Problems for democratic accountability:

  • The bill authorizes arbitrators to ignore local government appropriations in awarding monetary judgements, thereby transferring from elected officials the power of the purse to out-of-state arbitrators.
  • The bill states “a collective bargaining agreement that provides greater rights, remedies and procedures to public employees than contained in a state statute shall not be considered to be in conflict with that state statute.” Such a provision allows a collective bargaining agreement to amend state law. It hands the legislative power to a non-legislative body.
  • The bill reduces the power of local jurisdictions by eliminating their option to have a local ordinance or resolution governing collective bargaining.

Process problems:

  • Central New Mexico Community College writes:
    “The proposed changes to the law are so broad and overarching that passing such a bill in the limited time available during this session is a matter of grave concern because it does not provide an adequate opportunity to assess the impact.
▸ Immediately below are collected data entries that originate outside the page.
End OverlapFacts.


(** ** The detail page *)

Section DetailPageFacts.
Variable network : Request → completion json.

(** X8: a call of [load] sets loading, clears the error and issues exactly
    one request, for the given credential and id.  When the outcome of the
    request arrives, in a state [st], loading goes off; a reply that is
    not null and not marked Response "False" becomes the data, whole, and
    the error is left as [st] holds it.  With nothing running between the
    call and the arrival, such a reply leaves no error. *)
Theorem load_completes (apiKey id : string) (st0 st : DetailState) :
  let url := DetailRequest apiKey id in
  let st' := load_arrival (network url) st in
  let alone := (run_load network apiKey id st0).1 in
  load_call apiKey id st0 =
    ({| d_loading := true; d_error := JStr ""; data := data st0 |}, [url]) ∧
  d_loading st' = false ∧
  alone = load_arrival (network url) (load_call apiKey id st0).1 ∧
  (∀ json, network url = Normal json → json ≠ JNull →
     strict_eq_string (property json "Response") "False" = false →
     data st' = json ∧ d_error st' = d_error st ∧
     data alone = json ∧ d_error alone = JStr "").
Proof.
  intros url st' alone. subst st' alone url.
  rewrite load_phases, load_call_issued. cbn [fst].
  split; [done|]. split.
  - destruct (network (DetailRequest apiKey id)) as [json|] eqn:Hnet.
    + assert (json = JNull ∨ json ≠ JNull) as [->|Hjson]
        by (destruct json; [by left|by right..]).
      { by rewrite load_arrival_thrown by auto. }
      destruct (strict_eq_string (property json "Response") "False") eqn:HF.
      * by rewrite load_arrival_not_found by done.
      * by rewrite load_arrival_found by done.
    + by rewrite load_arrival_thrown by auto.
  - split; [done|]. intros json -> Hjson HF.
    by rewrite !load_arrival_found by done.
Qed.

(** X9: with a credential, every Details route that the router produces
    makes the effect of the detail page issue exactly one request, for the
    id of the route; that id is never empty and has no "/".  Without a
    credential the effect issues nothing and changes nothing. *)
Theorem details_route_loads (apiKey fragment id : string) (st : DetailState) :
  parseHash (location_hash fragment) = details id →
  id ≠ "" ∧ slash_free id ∧
  (apiKey ≠ "" →
   (DetailsView_effect network apiKey id st).2 = [DetailRequest apiKey id] ∧
   d_loading (DetailsView_effect network apiKey id st).1 = false) ∧
  (apiKey = "" → DetailsView_effect network apiKey id st = (st, [])).
Proof.
  intros (lead & tail & _ & _ & Hne & Hfree & _)%parseHash_details_inv.
  split_and!; [done..| |by intros ->].
  intros Hk. unfold DetailsView_effect.
  rewrite !truthy_string_Some by done. cbn [andb].
  destruct (network (DetailRequest apiKey id)) as [json|] eqn:Hnet.
  - assert (json = JNull ∨ json ≠ JNull) as [->|Hjson]
      by (destruct json; [by left|by right..]).
    { by rewrite run_load_thrown by auto. }
    run_controller. rewrite Hnet. simpl. rewrite !Get_not_null by done. simpl.
    destruct (strict_eq_string (property json "Response") "False"); simpl; done.
  - by rewrite run_load_thrown by auto.
Qed.
End DetailPageFacts.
The substitute raises questions of constitutionality as it relates to recent Supreme Court decisions and the New Mexico Constitution’s anti-donation clause.”
  • About SB 110, which is identical to HB 364, the New Mexico Council of University Presidents writes:
    “Proponents say it took them a year to communicate with unions and develop SB 110(the original bill), but no public employers were ever consulted or notified of the proposed changes during the course of its development. […] [The bill] proposes significant and numerous changes to existing law that cannot be addressed in a few days’ time—and although some amendments have been discussed, it is unreasonable to expect public employers to reach consensus on a bill so quickly after its proponents had a year to do so. We ask that public employers be given a similar amount of time to communicate among the counties, cities, school districts, colleges and universities in order to review the legislation and work with the unions to address issues they have with current law. “

The Rio Grande Foundation remains committed to meaningful reform and opposes HB 364 in its entirety.